Thanks for your reply! In our use case, we would like to use Symbolics.jl to take derivatives rather than ForwardDiff.jl. In particular, the issue I keep running into is the following issue:
julia> f(x) = x ≤ 0 ? exp(x) : x+1
f (generic function with 1 method)
julia> using Symbolics
julia> @syms x
(x,)
julia> f(x)
ERROR: MethodError: no method matching isless(::SymbolicUtils.BasicSymbolic{Number}, ::Int64)
Closest candidates are:
isless(::Union{StatsBase.PValue, StatsBase.TestStat}, ::Real) at ~/.julia/packages/StatsBase/XgjIN/src/statmodels.jl:90
isless(::ColorTypes.AbstractGray, ::Real) at ~/.julia/packages/ColorTypes/1dGw6/src/operations.jl:38
isless(::SymbolicUtils.Symbolic{<:Real}, ::Real) at ~/.julia/packages/SymbolicUtils/Vzo2s/src/methods.jl:173
...
Stacktrace:
[1] <(x::SymbolicUtils.BasicSymbolic{Number}, y::Int64)
@ Base ./operators.jl:356
[2] <=(x::SymbolicUtils.BasicSymbolic{Number}, y::Int64)
@ Base ./operators.jl:405
[3] f(x::SymbolicUtils.BasicSymbolic{Number})
@ Main ./REPL[9]:1
[4] top-level scope
@ REPL[12]:1
julia>
Edit: After having a look at this thread, the following MWE seems pretty good for my needs
julia> f(x) = ifelse(x ≤ 0.0, exp(2*x), x^2+1)

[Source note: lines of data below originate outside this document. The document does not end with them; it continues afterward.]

(** X8: a proxy that passes validation carries the normalized [href] of
    its server URL, that URL has one of the three supported schemes, and
    every comma-separated segment of its bypass list matches the domain
    pattern. *)
Theorem validated_proxy_is_well_formed (v : JsVal) (proxy : ProxyConfig) :
  z_proxy v = Some proxy →
  (∃ props s url,
     v = JObj props ∧ props !! "server" = Some (JStr s) ∧ URL_new s = Some url
     ∧ server proxy = href url
     ∧ proxy_protocol (strip_colon (protocol url)) = true)
  ∧ (∀ bypassList, bypass proxy = Some bypassList →
       Forall (λ seg, z_regexes_domain seg = true) (split_comma bypassList)).
Proof.
  unfold z_proxy. destruct v as [| | | | |props]; try done.
  destruct (strict _ props); [| done]. intros Hparse.
  apply bind_Some in Hparse as (server' & Hs & Hparse).
  apply bind_Some in Hparse as (username' & _ & Hparse).
  apply bind_Some in Hparse as (password' & _ & Hparse).
  apply bind_Some in Hparse as (bypass' & Hb & Hparse).
  injection Hparse as <-. simpl. split.
  - unfold z_url in Hs.
    apply bind_Some in Hs as (s & Hstr & Hs).
    apply bind_Some in Hs as (url & Hurl & Hs).
    destruct (proxy_protocol _) eqn:Hproto; [| done]. injection Hs as <-.
    exists props, s, url. repeat split; try done.
    unfold prop, z_string in Hstr.
    destruct (props !! "server") as [[]|]; simpl in Hstr; by simplify_eq.
  - intros bypassList ->. unfold z_optional in Hb.
    destruct (prop "bypass" props); simpl in Hb; try done.
    unfold z_bypass in Hb. simpl in Hb.
    destruct (bypass_refine s) eqn:Hrefine; simpl in Hb; [| done].
    injection Hb as <-. unfold bypass_refine in Hrefine.
    apply Forall_forall. intros seg Hseg%list_elem_of_In.
    rewrite forallb_forall in Hrefine. by apply Hrefine.
Qed.

End schema_fields.
(** * ZePU Hive client

    A shallow embedding of [zepu/distributed.py] (the [DistributedCluster]
    client of the Hive protocol) and of the guard of [zepu/wrapper.py]
    ([Cluster.load_program]), with the properties of sharding, framing and
    error handling proved about them.

    Python integers are [Z]; [bytes] objects are lists of [byte]; the
    cluster object and the sockets it owns live in one [world] that every
    method threads through a state-and-exception monad. *)

From Stdlib Require Import ZArith List String Lia.
From Stdlib Require Import Ascii.
From stdpp Require Import base list sorting strings pretty.
From coqutil Require Import Byte Word.LittleEndianList.
Local Open Scope Z_scope.

Abbreviation bytes := (list byte).

(** ** Exceptions and results *)

Inductive exn :=
| IndexError (msg : string)
| RuntimeError (msg : string)
| ConnectionError (msg : string)
| TypeError
| ArgumentError
| ZeroDivisionError
| StructError
| OSError.

Inductive result (A : Type) :=
| Ok (a : A)
| Raise (e : exn).
Arguments Ok {A} a.
Arguments Raise {A} e.

(** ** [struct]: native-mode packing

    The client calls [struct.pack] and [struct.unpack] with format strings
    that carry no byte-order prefix, so CPython uses native byte order, size
    and alignment.  The model is the layout of a little-endian LP64 host
    (x86-64, AArch64): every integer code is aligned to its own size, the
    padding is zero bytes, nothing is added after the last field. *)

Module PyStruct.

Inductive code :=
| uB      (* 'B' unsigned char *)
| pad_x   (* 'x' pad byte, consumes no argument *)
| uI      (* 'I' unsigned int *)
| uQ.     (* 'Q' unsigned long long *)

Definition size (c : code) : nat :=
  match c with uB => 1 | pad_x => 1 | uI => 4 | uQ => 8 end%nat.

(** Bytes of padding that bring offset [off] to a multiple of [a]. *)
Definition padding (off a : nat) : nat := ((a - off mod a) mod a)%nat.

Definition in_range (c : code) (v : Z) : bool :=
  (0 <=? v) && (v <? 2 ^ (8 * Z.of_nat (size c))).

Fixpoint pack_from (off : nat) (fmt : list code) (args : list Z) : option bytes :=
  match fmt with
  | [] => match args with [] => Some [] | _ :: _ => None end
  | pad_x :: fmt' => cons Byte.x00 <$> pack_from (S off) fmt' args
  | c :: fmt' =>
      match args with
      | [] => None
      | v :: args' =>
          if in_range c v then
            let p := padding off (size c) in
            (fun rest => repeat Byte.x00 p ++ le_split (size c) v ++ rest)
              <$> pack_from (off + p + size c) fmt' args'
          else None
      end
  end.

Fixpoint calcsize_from (off : nat) (fmt : list code) : nat :=
  match fmt with
  | [] => off
  | pad_x :: fmt' => calcsize_from (S off) fmt'
  | c :: fmt' => calcsize_from (off + padding off (size c) + size c) fmt'
  end.

Definition calcsize (fmt : list code) : nat := calcsize_from 0 fmt.

Fixpoint unpack_from (off : nat) (fmt : list code) (data : bytes) : list Z :=
  match fmt with
  | [] => []
  | pad_x :: fmt' => unpack_from (S off) fmt' (drop 1 data)
  | c :: fmt' =>
      let p := padding off (size c) in
      le_combine (take (size c) (drop p data))
        :: unpack_from (off + p + size c) fmt' (drop (p + size c) data)
  end.

(** [struct.pack(fmt, *args)]: [struct.error] on a wrong argument count
    or an argument outside the range of its code. *)
Definition pack (fmt : list code) (args : list Z) : result bytes :=
  match pack_from 0 fmt args with
  | Some b => Ok b
  | None => Raise StructError
  end.

(** [struct.unpack(fmt, data)]: [struct.error] unless [data] has exactly
    [calcsize(fmt)] bytes. *)
Definition unpack (fmt : list code) (data : bytes) : result (list Z) :=
  if Nat.eqb (length data) (calcsize fmt) then Ok (unpack_from 0 fmt data)
  else Raise StructError.

End PyStruct.
Import PyStruct.

(** ** Python sequences *)

(** [l[i]] with Python's negative indexing. *)
Definition py_getitem {A : Type} (l : list A) (i : Z) : result A :=
  let j := if 0 <=? i then i else Z.of_nat (length l) + i in
  if j <? 0 then Raise (IndexError "list index out of range")
  else match l !! Z.to_nat j with
       | Some a => Ok a
       | None => Raise (IndexError "list index out of range")
       end.

(** [range(n)] *)
Definition range (n : Z) : list Z := Z.of_nat <$> seq 0 (Z.to_nat n).

(** [enumerate(l)] *)
Definition enumerate {A : Type} (l : list A) : list (Z * A) :=
  imap (fun i a => (Z.of_nat i, a)) l.

(** ** The world: the cluster object and its connections *)

(** What crosses the connections, in order: a [sendall] of a whole buffer,
    and every byte handed over by a [recv]. *)
Inductive event :=
| Sent (fd : nat) (data : bytes)
| Received (fd : nat) (b : byte).

(** An entry of [self.nodes]: [{'sock': s, 'addr': node_str, 'vcpu_count': n}].
    The socket object is a handle into the world's connections. *)
Record node := Node {
  sock : nat;
  addr : string;
  vcpu_count : Z }.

f (generic function with 1 method)
julia> using Symbolics
julia> @syms x::Real
(x,)
julia> f(x)
ifelse(x <= 0.0, exp(2x), 1 + x^2)
julia> Symbolics.derivative(f(x), x)
ifelse(x <= 0.0, 2exp(2x), 2x)
Eventually, I also want to support multiple intervals, so I came up with the (admittedly clunky) solution for the case of two intervals
julia> ifelse2(c1, c2, x, y, z) = ifelse(c1, x, ifelse(!c2, y, z))
ifelse2 (generic function with 1 method)
julia> f2(x) = ifelse2(x ≤ 2, x > 4, x^2, exp(2*x), 4*x)
f2 (generic function with 1 method)
julia> Symbolics.derivative(f2(x), x)
ifelse(x <= 2, 2x, ifelse(!(x > 4), 2exp(2x), 4))